In an emailed statement, a spokesperson for the department mentioned that some coverage reductions were due to “unsustainable cost increases from GLP-1 medications.”
Currently, Pennsylvania’s Medicaid program only covers these drugs for individuals with diabetes or those meeting stricter criteria, like having sleep apnea or a body mass index of at least 35.
State Representative Arvind Venkat, who is also a physician, expressed concerns: “We’re potentially allowing individuals to remain in poorer health than necessary before granting them access to a drug that’s proven to be safe.”

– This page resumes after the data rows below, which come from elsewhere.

Lemma normal_byte_table p r r' b :
  8 <= w -> reflectInput p = false -> eqm w r r' ->
  eqm w
    (Nat.iter 8 (step_high (tw:=tw) (w - 1) (polynomial p))
       (wrap tw (Z.lxor r (Z.shiftl (wrap tw b) (w - CHAR_BIT)))))
    (wrap tw (Z.lxor (Z.shiftl r' CHAR_BIT)
       (table_get (MakeTable p) (u8 (Z.lxor (Z.shiftr r' (w - CHAR_BIT)) b))))).
Proof using All.
  intros H8 Hrefl Hr. rewrite (eqm_wrap w tw (Z.lxor (Z.shiftl r' _) _)) by lia.
  rewrite iter_high_byte by lia. unfold CHAR_BIT.
  apply eqm_lxor.
  - intros i Hi. autorewrite with zbits.
    destruct (Z.lt_ge_cases i 8).
    { rewrite !(testbit_neg _ (i - 8)), (testbit_neg b) by lia. by rewrite !andb_false_r. }
    test (i - 8 <? tw) is true. rewrite <- Hr, (testbit_neg _ (i - 8 - (w - 8))) by lia.
    by rewrite andb_false_r, xorb_false_r.
  - rewrite table_get_MakeTable by apply u8_range. unfold InitTable_entry, CalculateRemainder.
    rewrite Hrefl. unfold CHAR_BIT. test (8 <=? w) is true. test (w <? 8) is false.
    cbn [foldl negb andb]. rewrite Z.lxor_0_l, BIT_MASK_ones by lia.
    assert (u8 (Z.shiftr (wrap tw (Z.lxor r (Z.shiftl (wrap tw b) (w - 8)))) (w - 8))
            = u8 (Z.lxor (Z.shiftr r' (w - 8)) b)) as ->.
    { bits_ext i. autorewrite with zbits. destruct (Z.ltb_spec i 8); [|done].
      autorewrite with zbits. test (i + (w - 8) <? tw) is true.
      test (i + (w - 8) - (w - 8) <? tw) is true. rewrite Hr by lia. cbn [andb].
      do 2 f_equal. lia. }
    set (k := u8 _). intros i Hi. autorewrite with zbits.
    test (i <? w) is true. test (0 <=? i) is true. rewrite andb_true_r.
    apply (iter_high_eqm w (polynomial p) ltac:(lia) 8); [|done].
    intros j Hj. autorewrite with zbits. test (j <? tw) is true. test (j - (w - 8) <? tw) is true.
    done.
Qed.

Lemma narrow_byte_table p x y b :
  w < 8 -> reflectInput p = false -> eqm 8 x y ->
  eqm 8
    (Nat.iter 8 (step_high (tw:=tw) (CHAR_BIT - 1)
        (wrap tw (Z.shiftl (polynomial p) (CHAR_BIT - w)))) (wrap tw (Z.lxor x b)))
    (table_get (MakeTable p) (u8 (Z.lxor y b))).
Proof using All.
  intros H8 Hrefl Hxy. rewrite table_get_MakeTable by apply u8_range.
  unfold InitTable_entry, CalculateRemainder, CHAR_BIT.
  rewrite Hrefl. test (8 <=? w) is false. test (w <? 8) is true. test (w <=? 8) is true.
  cbn [foldl negb andb]. rewrite Z.shiftl_0_l, wrap_0, Z.lxor_0_l, BIT_MASK_ones by lia.
  set (q := wrap tw (Z.shiftl (polynomial p) (8 - w))).
  set (S8 := Nat.iter 8 (step_high (tw:=tw) (8 - 1) q)).
  assert (eqm 8 (S8 (wrap tw (Z.lxor x b))) (S8 (wrap tw (u8 (Z.lxor y b))))) as ->.
  { apply (iter_high_eqm 8 q ltac:(lia) 8). intros i Hi. autorewrite with zbits.
    test (i <? 8) is true. by rewrite Hxy by lia. }
  set (k := wrap tw (u8 _)). intros i Hi. autorewrite with zbits.
  test (i <? tw) is true.
  destruct (Z.lt_ge_cases i (8 - w)).
  - rewrite (testbit_neg _ (i - (8 - w))) by lia. rewrite andb_false_r.
    apply (iter_high_low_zero 8 q ltac:(lia) (8 - w)); [lia| |lia..].
    intros j Hj. unfold q. autorewrite with zbits. rewrite testbit_neg by lia.
    by rewrite andb_false_r.
  - autorewrite with zbits. test (i - (8 - w) <? w) is true. test (0 <=? i - (8 - w)) is true.
    test (i - (8 - w) <? tw) is true. cbn [andb]. rewrite andb_true_r. f_equal. lia.
Qed.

Alexa Canciello, a 23-year-old with autism living near Pittsburgh, has struggled with weight issues due to her brain’s inability to regulate hunger. After starting the GLP-1 drug Zepbound as a Medicaid recipient, she lost nearly 30 pounds. However, coverage for Zepbound was cut in January, leaving her family to pay over $400 a month out of pocket. Her doctor later switched her to a less effective pill version of Wegovy, which hasn’t worked as well.
“While some may succeed in losing weight through discipline and exercise, my daughter Alexa truly requires medication,” said her father, Rich.
In response to the ongoing challenges, Venkat has introduced legislation to create a subscription model for GLP-1 drugs, allowing the state to negotiate value-based agreements with manufacturers. This concept echoes a past deal made by Louisiana for a hepatitis C medication that established unlimited access for a flat fee over five years.
“The question isn’t just whether manufacturers will make such a deal, but if they want their product to reach the Pennsylvania Medicaid population,” Venkat noted.
Nevertheless, drug makers might lack motivation to opt into such agreements since the demand for GLP-1s is already high, according to Klebanoff.
The spokesperson for the human services department added that manufacturers haven’t shown interest in the proposed model.
Klebanoff believes that the market will eventually foster competition, leading to lower drug prices over time.
“Similar discussions took place during the introduction of hepatitis C treatments, and ultimately, competition drove the costs down,” he explained.
For now, Medicaid recipients will have to navigate ways to access these medications. Klebanoff suspects that an increase in sleep study requests might occur, as some individuals look for ways to qualify for GLP-1 drugs due to conditions like sleep apnea.
Venkat maintains that achieving state coverage for these medications is fundamentally a political issue. “If the sole aim is to save money in the immediate budget, the state may be succeeding,” he said. “But our goals should extend beyond that; we should prioritize public health.”